### WHAT YOU NEED TO DO
Take the listing below and print exactly the lines starting at the line containing "if match q with" and ending at the line containing "let '(cs, prev)", both ends included, and no others.

### SUPPLIED ENTRIES

..............................

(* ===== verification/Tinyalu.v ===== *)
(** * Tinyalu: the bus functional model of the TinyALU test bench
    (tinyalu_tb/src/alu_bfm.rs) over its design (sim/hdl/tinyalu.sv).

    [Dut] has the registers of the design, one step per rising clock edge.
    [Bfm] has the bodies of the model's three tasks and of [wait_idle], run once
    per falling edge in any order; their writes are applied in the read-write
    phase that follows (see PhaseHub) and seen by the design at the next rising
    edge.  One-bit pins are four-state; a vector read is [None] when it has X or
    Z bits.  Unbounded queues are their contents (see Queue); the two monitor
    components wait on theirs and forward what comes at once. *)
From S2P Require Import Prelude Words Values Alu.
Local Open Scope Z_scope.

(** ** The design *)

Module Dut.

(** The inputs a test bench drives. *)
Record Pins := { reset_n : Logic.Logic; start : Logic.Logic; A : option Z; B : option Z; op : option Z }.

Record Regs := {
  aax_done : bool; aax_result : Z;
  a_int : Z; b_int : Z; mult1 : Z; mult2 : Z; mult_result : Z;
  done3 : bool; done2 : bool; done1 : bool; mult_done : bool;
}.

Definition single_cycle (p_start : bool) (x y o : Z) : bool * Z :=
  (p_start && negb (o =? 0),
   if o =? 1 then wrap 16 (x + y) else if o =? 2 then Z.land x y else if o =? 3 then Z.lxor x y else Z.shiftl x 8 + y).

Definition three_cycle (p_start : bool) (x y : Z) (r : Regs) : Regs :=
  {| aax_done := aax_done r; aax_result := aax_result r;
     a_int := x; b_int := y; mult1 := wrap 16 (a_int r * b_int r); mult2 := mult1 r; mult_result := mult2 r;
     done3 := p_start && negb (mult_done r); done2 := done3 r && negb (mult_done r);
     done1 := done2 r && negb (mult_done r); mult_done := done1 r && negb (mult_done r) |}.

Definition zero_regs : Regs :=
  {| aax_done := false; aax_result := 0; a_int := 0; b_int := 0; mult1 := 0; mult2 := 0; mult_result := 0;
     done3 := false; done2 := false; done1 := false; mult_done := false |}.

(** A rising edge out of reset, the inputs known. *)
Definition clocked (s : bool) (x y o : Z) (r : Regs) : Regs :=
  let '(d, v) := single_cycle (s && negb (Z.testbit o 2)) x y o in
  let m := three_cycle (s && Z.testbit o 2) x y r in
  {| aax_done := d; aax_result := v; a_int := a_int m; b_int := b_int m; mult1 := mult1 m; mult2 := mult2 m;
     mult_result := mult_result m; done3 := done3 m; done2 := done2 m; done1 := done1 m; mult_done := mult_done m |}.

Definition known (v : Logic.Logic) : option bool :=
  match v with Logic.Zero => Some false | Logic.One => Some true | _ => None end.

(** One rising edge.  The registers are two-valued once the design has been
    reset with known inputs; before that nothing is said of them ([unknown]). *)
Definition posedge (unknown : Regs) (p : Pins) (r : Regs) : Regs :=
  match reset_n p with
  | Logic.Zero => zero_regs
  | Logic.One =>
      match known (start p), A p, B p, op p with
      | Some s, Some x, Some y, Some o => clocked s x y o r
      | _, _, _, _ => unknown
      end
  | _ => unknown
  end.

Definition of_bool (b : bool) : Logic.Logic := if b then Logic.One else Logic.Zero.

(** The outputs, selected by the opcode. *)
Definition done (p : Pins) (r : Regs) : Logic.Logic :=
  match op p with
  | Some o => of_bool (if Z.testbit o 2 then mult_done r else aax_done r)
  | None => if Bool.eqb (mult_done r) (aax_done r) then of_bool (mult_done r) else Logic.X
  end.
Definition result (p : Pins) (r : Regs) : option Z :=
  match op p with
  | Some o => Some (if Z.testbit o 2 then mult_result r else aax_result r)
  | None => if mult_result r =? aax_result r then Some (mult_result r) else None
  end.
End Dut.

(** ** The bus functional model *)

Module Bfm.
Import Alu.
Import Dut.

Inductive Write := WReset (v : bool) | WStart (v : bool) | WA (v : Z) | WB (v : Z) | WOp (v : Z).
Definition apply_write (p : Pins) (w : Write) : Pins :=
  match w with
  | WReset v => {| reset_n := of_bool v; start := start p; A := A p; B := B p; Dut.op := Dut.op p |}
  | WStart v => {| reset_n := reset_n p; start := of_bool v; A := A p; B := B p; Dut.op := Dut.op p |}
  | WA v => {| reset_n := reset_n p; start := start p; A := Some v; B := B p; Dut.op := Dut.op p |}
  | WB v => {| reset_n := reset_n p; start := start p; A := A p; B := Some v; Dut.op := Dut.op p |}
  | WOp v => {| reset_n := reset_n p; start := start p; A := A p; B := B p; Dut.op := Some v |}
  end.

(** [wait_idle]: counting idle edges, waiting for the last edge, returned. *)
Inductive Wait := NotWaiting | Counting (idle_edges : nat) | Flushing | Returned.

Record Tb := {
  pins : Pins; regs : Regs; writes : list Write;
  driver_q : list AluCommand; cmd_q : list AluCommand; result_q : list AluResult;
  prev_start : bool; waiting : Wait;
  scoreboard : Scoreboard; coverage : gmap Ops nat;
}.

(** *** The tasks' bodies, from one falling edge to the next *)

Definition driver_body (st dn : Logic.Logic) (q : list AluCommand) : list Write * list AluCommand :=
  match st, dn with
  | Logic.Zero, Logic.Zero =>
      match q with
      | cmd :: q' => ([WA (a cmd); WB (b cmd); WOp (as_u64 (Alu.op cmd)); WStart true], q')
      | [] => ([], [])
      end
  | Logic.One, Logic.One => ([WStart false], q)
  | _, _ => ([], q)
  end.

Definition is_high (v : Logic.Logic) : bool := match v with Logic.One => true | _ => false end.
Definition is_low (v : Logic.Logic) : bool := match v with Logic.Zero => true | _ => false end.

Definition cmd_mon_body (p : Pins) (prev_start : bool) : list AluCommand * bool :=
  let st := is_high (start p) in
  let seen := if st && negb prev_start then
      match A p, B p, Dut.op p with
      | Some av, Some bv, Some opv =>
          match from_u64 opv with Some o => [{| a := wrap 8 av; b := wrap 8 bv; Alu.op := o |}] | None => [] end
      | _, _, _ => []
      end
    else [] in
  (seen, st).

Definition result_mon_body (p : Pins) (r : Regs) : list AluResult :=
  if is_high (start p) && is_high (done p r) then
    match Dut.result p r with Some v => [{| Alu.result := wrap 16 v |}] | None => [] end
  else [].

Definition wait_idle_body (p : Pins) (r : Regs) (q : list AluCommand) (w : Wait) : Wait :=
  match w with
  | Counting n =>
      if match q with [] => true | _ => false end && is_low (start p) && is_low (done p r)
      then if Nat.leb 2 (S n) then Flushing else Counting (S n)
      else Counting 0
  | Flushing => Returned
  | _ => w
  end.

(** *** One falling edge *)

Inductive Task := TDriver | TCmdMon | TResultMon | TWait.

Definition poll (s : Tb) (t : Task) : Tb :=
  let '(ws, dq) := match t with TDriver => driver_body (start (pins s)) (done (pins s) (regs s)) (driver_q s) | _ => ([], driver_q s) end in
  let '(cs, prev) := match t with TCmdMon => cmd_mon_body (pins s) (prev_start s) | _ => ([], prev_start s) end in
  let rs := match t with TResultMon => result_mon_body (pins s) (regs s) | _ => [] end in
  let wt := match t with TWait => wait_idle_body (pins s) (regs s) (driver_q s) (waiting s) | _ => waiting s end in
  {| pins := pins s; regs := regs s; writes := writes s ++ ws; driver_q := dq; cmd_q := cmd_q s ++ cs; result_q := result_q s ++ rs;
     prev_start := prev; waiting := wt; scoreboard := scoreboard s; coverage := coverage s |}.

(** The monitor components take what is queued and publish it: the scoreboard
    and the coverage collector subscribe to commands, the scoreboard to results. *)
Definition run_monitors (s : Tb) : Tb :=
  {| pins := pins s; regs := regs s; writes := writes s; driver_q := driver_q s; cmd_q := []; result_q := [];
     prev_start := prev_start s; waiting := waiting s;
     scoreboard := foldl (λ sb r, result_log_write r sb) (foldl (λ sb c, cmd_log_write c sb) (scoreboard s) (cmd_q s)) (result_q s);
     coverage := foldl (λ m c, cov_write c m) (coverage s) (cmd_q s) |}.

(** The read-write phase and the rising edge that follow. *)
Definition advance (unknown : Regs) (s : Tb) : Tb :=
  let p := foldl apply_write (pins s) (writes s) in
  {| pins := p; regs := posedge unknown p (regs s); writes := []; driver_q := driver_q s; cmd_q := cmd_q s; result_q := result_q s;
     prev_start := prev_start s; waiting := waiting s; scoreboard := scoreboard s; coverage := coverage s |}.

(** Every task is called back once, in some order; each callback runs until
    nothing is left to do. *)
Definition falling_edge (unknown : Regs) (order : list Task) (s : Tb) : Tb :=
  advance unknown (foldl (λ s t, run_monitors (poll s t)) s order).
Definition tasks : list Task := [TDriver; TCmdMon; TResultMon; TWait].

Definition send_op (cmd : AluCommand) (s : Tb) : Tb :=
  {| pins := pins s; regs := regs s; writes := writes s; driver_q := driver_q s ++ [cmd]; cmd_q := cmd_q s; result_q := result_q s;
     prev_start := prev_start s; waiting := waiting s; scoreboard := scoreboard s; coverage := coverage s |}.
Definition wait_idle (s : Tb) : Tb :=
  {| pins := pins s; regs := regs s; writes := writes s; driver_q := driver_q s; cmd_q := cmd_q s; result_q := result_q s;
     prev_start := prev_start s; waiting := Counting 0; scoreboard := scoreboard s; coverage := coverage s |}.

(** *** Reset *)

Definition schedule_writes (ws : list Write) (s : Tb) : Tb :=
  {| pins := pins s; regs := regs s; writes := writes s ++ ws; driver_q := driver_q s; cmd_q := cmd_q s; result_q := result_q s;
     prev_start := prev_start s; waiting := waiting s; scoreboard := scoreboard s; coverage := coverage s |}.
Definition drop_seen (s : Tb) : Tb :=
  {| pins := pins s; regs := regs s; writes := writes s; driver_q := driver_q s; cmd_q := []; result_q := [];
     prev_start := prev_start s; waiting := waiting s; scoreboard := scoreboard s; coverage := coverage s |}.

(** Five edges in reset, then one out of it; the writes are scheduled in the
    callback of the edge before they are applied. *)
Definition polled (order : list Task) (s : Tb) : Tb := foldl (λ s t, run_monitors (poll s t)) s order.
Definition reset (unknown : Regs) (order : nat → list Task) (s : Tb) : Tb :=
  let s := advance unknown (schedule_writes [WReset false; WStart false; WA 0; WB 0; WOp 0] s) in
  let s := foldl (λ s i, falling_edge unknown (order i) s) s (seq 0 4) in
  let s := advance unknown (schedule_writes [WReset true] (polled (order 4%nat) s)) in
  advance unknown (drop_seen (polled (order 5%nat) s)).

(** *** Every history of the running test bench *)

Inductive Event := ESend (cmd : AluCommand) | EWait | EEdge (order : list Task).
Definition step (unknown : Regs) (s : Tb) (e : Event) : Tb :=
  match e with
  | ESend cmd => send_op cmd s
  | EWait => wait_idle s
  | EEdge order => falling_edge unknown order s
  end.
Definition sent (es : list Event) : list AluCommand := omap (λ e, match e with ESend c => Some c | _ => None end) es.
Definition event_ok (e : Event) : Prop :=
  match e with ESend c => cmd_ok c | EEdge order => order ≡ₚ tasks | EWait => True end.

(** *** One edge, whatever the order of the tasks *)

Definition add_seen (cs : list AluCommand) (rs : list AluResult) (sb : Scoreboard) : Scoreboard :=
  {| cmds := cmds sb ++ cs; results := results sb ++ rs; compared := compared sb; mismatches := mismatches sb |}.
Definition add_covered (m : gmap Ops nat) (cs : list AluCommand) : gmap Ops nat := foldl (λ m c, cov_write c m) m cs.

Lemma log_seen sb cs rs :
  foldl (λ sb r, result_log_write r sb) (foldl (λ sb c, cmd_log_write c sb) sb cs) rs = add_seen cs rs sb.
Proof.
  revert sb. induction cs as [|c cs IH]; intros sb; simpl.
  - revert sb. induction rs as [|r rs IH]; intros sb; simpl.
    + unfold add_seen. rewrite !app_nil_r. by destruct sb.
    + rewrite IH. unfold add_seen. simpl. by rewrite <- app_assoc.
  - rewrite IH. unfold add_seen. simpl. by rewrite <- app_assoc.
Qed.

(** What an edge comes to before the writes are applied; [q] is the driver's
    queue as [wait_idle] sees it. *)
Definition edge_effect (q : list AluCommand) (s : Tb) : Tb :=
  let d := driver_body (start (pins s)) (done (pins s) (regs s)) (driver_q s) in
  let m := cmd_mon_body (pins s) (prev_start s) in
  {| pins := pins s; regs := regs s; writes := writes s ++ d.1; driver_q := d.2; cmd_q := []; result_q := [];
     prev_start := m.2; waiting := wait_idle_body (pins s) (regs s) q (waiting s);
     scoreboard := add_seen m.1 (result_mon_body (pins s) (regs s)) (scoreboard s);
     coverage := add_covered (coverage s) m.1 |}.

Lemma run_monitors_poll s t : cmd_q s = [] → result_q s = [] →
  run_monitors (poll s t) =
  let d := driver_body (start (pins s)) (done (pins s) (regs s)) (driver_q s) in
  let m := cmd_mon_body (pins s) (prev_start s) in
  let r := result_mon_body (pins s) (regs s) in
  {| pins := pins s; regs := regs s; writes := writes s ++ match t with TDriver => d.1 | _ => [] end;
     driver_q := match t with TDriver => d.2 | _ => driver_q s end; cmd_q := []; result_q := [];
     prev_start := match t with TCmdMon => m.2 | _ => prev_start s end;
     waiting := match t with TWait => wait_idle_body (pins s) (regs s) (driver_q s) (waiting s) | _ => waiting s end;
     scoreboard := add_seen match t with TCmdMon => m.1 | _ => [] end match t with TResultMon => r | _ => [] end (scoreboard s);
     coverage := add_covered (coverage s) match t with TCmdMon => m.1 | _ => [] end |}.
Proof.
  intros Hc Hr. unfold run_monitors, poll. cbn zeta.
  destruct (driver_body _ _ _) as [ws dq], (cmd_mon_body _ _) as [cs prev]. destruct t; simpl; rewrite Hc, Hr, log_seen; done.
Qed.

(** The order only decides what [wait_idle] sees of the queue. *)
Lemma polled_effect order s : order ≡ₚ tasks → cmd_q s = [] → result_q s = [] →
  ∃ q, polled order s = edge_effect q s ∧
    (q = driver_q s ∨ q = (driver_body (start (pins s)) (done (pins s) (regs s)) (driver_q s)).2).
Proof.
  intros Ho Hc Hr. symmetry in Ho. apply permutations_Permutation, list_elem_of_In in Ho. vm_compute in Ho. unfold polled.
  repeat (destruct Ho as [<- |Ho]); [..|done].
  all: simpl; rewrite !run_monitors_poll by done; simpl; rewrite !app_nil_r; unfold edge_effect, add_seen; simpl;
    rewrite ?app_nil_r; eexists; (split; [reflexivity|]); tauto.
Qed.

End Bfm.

..............................

### RESULT OF THE EXERCISE
      if match q with [] => true | _ => false end && is_low (start p) && is_low (done p r)
      then if Nat.leb 2 (S n) then Flushing else Counting (S n)
      else Counting 0
  | Flushing => Returned
  | _ => w
  end.

(** *** One falling edge *)

Inductive Task := TDriver | TCmdMon | TResultMon | TWait.

Definition poll (s : Tb) (t : Task) : Tb :=
  let '(ws, dq) := match t with TDriver => driver_body (start (pins s)) (done (pins s) (regs s)) (driver_q s) | _ => ([], driver_q s) end in
  let '(cs, prev) := match t with TCmdMon => cmd_mon_body (pins s) (prev_start s) | _ => ([], prev_start s) end in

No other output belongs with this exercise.